Zobaczmy, jakie filmy robią w innych krajach, a jakie wystawiamy My. Pompatyczny i
napompowany oparami martyrologii "Katyń" w stosunku do filmu świeżego, z ciekawą
fabułą i scenariuszem, całkiem przyjemna gra aktorską i uniwersalnymi przesłaniami.
Ciekaw i mnie, jak zostałby oceniony "Katyń" nad Wisła, gdyby miał tytuł "Dżungla" i
opowiadał o masakrze wojowniczego plemiona Indian znad Orinoko wziętych do niewoli
przez np. Hiszpanów... Pies z kulawa noga by do kina nie przyszedł, że o wycieczkach
szkolnych nakręcających pozycję w box office nie wspomnę przez grzeczność.

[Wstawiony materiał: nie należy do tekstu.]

(** * Forecast accuracy reports: reconciliation pipeline, dashboards, trend views

    A shallow embedding of the aggregation core of
    [build_forecast_accuracy_report.py], of the trend aggregator of
    [build_forecast_accuracy_trend_report_db.py] and of the two command-line
    drivers, together with the properties stated about them.

    Conventions of the embedding.
    - A pandas DataFrame is a list of row records, in row order.
    - A cell of an object column is a [cell]: a Python [str], the float NaN,
      [None], or any other Python object, which is represented by the text
      that Python's [str()] gives for it.
    - A numeric cell after [pd.to_numeric(..., errors="coerce")] is an
      [option Q]: [None] stands for NaN (a null or a value that does not
      parse).  Floating-point numbers are abstracted by rationals.
    - Strings are byte strings; [str.upper] and [str.strip] act on the ASCII
      range. *)

From Stdlib Require Import List String Ascii Bool Arith ZArith QArith Qabs Lia Btauto.
From Stdlib Require Import Sorting.Permutation Sorting.Sorted.
Import ListNotations.

Open Scope string_scope.
Open Scope list_scope.

(** ** Python strings *)

Module PyStr.

(** [str.isspace] on the ASCII range: TAB..CR, FS..US and the space. *)
Definition is_space (c : ascii) : bool :=
  let n := nat_of_ascii c in
  ((9 <=? n) && (n <=? 13) || (28 <=? n) && (n <=? 31) || (n =? 32))%nat.

Definition upper_ascii (c : ascii) : ascii :=
  let n := nat_of_ascii c in
  if ((97 <=? n) && (n <=? 122))%nat then ascii_of_nat (n - 32) else c.

Definition lower_ascii (c : ascii) : ascii :=
  let n := nat_of_ascii c in
  if ((65 <=? n) && (n <=? 90))%nat then ascii_of_nat (n + 32) else c.

Fixpoint map_chars (f : ascii -> ascii) (s : string) : string :=
  match s with
  | EmptyString => EmptyString
  | String c r => String (f c) (map_chars f r)
  end.

Definition upper : string -> string := map_chars upper_ascii.
Definition lower : string -> string := map_chars lower_ascii.

Fixpoint lstrip (s : string) : string :=
  match s with
  | EmptyString => EmptyString
  | String c r => if is_space c then lstrip r else s
  end.
Lemma all_pairs_lengths (args : list poly_t) :
  NoDup (map plen args) ->
  Forall (fun ab => plen (fst ab) <> plen (snd ab)) (all_pairs args).
Proof.
  induction args as [|a rest IH]; intros H; [constructor|].
  cbn [map] in H. apply NoDup_cons_iff in H. destruct H as [Hn Hd].
  cbn [all_pairs]. apply Forall_app. split; [|now apply IH].
  apply Forall_forall. intros [x y] Hin.
  apply in_map_iff in Hin. destruct Hin as (b & Heq & Hb).
  inversion Heq; subst. cbn [fst snd]. intros Hl.
  apply Hn. rewrite Hl. now apply in_map.
Qed.

(** X10.  With neither the polynomial nor Init given, samples of which no
    two have the same length give no model: [reveng] returns the terminating
    entry only and makes no callback. *)
Theorem unequal_lengths_need_init ub sm guess qpoly rflags args :
  flag_set rflags R_HAVEP = false ->
  flag_set rflags R_HAVEI = false ->
  NoDup (map plen args) ->
  reveng ub sm guess qpoly rflags args = ([sentinel], []).
Proof.
  intros Hp Hi Hd. apply reveng_too_short; [exact Hp|].
  assert (Hm : modpol (init guess) rflags args = pzero).
  { unfold modpol. destruct (length args <? 2); [reflexivity|].
    rewrite modpol_outer_fold, merge_fold_zeros; [reflexivity|].
    apply Forall_map.
    eapply Forall_impl; [|apply all_pairs_lengths, Hd].
    intros [a b] Hl. now apply difference_lengths. }
  rewrite Hm. simpl. lia.
Qed.

Lemma unequal_lengths_need_init_witness :
  reveng 64 3 (guess3 "000") pzero R_HAVEX
         [bits "1011"; bits "1011000"; bits "11101"] = ([sentinel], []).
Proof.
  apply unequal_lengths_need_init; try reflexivity.
  repeat constructor; simpl; intuition discriminate.
Defined.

Też denerwują mnie te Katynie, czarne czwartki, popiełuszko itp.czy nasze kino naprawdę musi bez przerwy babrać się w przeszłości ? Ile jeszcze zrobią filmów zrozumiałych tylko przez polaków ? Szykuje się następny gniot, biografia pana wałęsy kto oprócz przymusowych delegacji szkolnych będzie to oglądał ? Takie dinozaury polskiego kina jak pan Wajda powinny już przejść na emeryturę, najlepiej zatrudnić sobie jakąś młodą żonkę na starość i siedzieć w domu a nie brać się za reżyserkę.